Exogenous Application of Non-mature miRNA-Encoded miPEP164c Inhibits Proanthocyanidin Synthesis and Stimulates Anthocyanin Accumulation in Grape Berry Cells

Abstract

Secondary metabolic pathways in grape berries are tightly regulated by an array of molecular mechanisms, including microRNA-mediated post-transcriptional regulation. As recently discovered, before being processed into mature microRNAs (miRNAs), the primary transcripts of miRNAs (pri-miRNAs) can encode for small miRNA-encoded peptides (micropeptides – miPEPs) that ultimately lead to an accentuated downregulation of the respective miRNA-targeted genes. Although few studies about miPEPs are available, the discovery of miPEPs reveals a new layer of gene regulation at the post-transcriptional level that opens the possibility to regulate plant metabolism without resorting to gene manipulation. Here, we identified a miPEP encoded in non-mature miR164c putatively targeting grapevine transcription factor VvMYBPA1 (miPEP164c/miPEP-MYBPA1), a positive regulator of key genes in the proanthocyanidin (PA)-biosynthetic pathway, a pathway that competes directly for substrate with the anthocyanin-biosynthetic pathway. Thus, the objective of this work was to test the hypothesis that the exogenous application of miPEP164c (miPEP-MYBPA1) can modulate the secondary metabolism of grape berry cells by inhibiting PA biosynthetic pathway while simultaneously stimulating anthocyanin synthesis. The exogenous application of miPEP164c to suspension-cultured cells from grape berry (cv.

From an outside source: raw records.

(** A namespace of the system. *)
Definition join_ns_t (q : tree * tree) (ns : jsstr) : tree * tree :=
  match look q.1 [SP; ns; WA] with
  | Some (TObj was) =>
      let r := foldl (join_t ns) (was, q.2) (obj_keys was) in (tput [SP; ns; WA] (TObj r.1) q.1, r.2)
  | _ => q
  end.

(** The system and the plugin in front of the merge. *)
Definition joined (d s : tree) : tree * tree :=
  match look d [SP] with Some (TObj sps) => foldl join_ns_t (d, s) (obj_keys sps) | _ => (d, s) end.

(** Two trees side by side. *)
Definition beside (h : heap) (d : tree) (v : value) (F : list nat) (s : tree) (w : value) (G : list nat) : Prop :=
  rep h d v F /\ rep h s w G /\ NoDup (F ++ G).

(** A run on both of them: none takes cells of the other. *)
Record owns2 (h : heap) (F G : list nat) (h' : heap) (F' G' : list nat) : Prop := {
  own2_keeps l : (l < length h)%nat -> l ∉ F -> l ∉ G -> h' !! l = h !! l;
  own2_grows : (length h <= length h')%nat;
  own2_left l : l ∈ F' -> l ∈ F \/ (length h <= l)%nat;
  own2_right l : l ∈ G' -> l ∈ G \/ (length h <= l)%nat
}.

Lemma owns2_refl h F G : owns2 h F G h F G.
Proof. split; [done|done|by left|by left]. Qed.

Lemma owns2_trans h0 F0 G0 h1 F1 G1 h2 F2 G2 : owns2 h0 F0 G0 h1 F1 G1 -> owns2 h1 F1 G1 h2 F2 G2 -> owns2 h0 F0 G0 h2 F2 G2.
Proof.
  intros [K1 Gr1 L1 R1] [K2 Gr2 L2 R2]. split; [|lia| |].
  - intros l Hl Hf Hg. rewrite K2; [by apply K1|lia| |].
    + intros [?|?]%L1; [done|lia].
    + intros [?|?]%R1; [done|lia].
  - intros l [[?|?]%L1|?]%L2; auto. right. lia.
  - intros l [[?|?]%R1|?]%R2; auto. right. lia.
Qed.

Lemma beside_l h d v F s w G h' d' F' : beside h d v F s w G -> owns h F h' F' -> rep h' d' v F' ->
  beside h' d' v F' s w G /\ owns2 h F G h' F' G.
Proof.
  intros (Rd & Rs & Hn) O R. destruct (owns_around h [] F G h' F') as [O' Hout]; [done|intros l Hl; exact (rep_dom _ _ _ _ Rs l Hl)|done|].
  split; [|destruct O as [K Gr C N]; split; [auto|done|done|by left]]. split; [done|]. split; [|apply O'].
  eapply rep_frame; [exact Rs|]. intros l Hl. by destruct (Hout l Hl).
Qed.

Lemma beside_r h d v F s w G h' s' G' : beside h d v F s w G -> owns h G h' G' -> rep h' s' w G' ->
  beside h' d v F s' w G' /\ owns2 h F G h' F G'.
Proof.
  intros (Rd & Rs & Hn) O R. destruct (owns_around h F G [] h' G') as [O' Hout].
  - by rewrite app_nil_r.
  - intros l Hl. rewrite app_nil_r in Hl. exact (rep_dom _ _ _ _ Rd l Hl).
  - done.
  - rewrite (app_nil_r G), (app_nil_r G') in O'. rewrite (app_nil_r F) in Hout.
    split; [|destruct O as [K Gr C N]; split; [auto|done|by left|done]]. split; [|split; [done|apply O']].
    eapply rep_frame; [exact Rd|]. intros l Hl. by destruct (Hout l Hl).
Qed.

Lemma look_snoc p k t : look t (p ++ [k]) = match look t p with Some u => tget u k | None => None end.
Proof.
  revert t. induction p as [|k1 p IH]; intros t; cbn [app look]; [by destruct (tget t k)|]. by destruct (tget t k1).
Qed.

Gamay) enhanced the transcription of its corresponding non-mature miR164c, with a maximum effect at 1 μM and after a period of 10 days, thus leading to a more pronounced post-transcriptional silencing of its target VvMYBPA1. This led to a significant inhibition of the PA pathway, mostly via inhibition of leucoanthocyanidin reductase (LAR) and anthocyanidin reductase (ANR) enzymatic activities and VvLAR1 downregulation. In parallel, the anthocyanin-biosynthetic route was stimulated. Anthocyanin content was 31% higher in miPEP164c-treated cells, in agreement with the observed upregulation of VvUFGT1 transcripts and UFGT enzyme activity levels.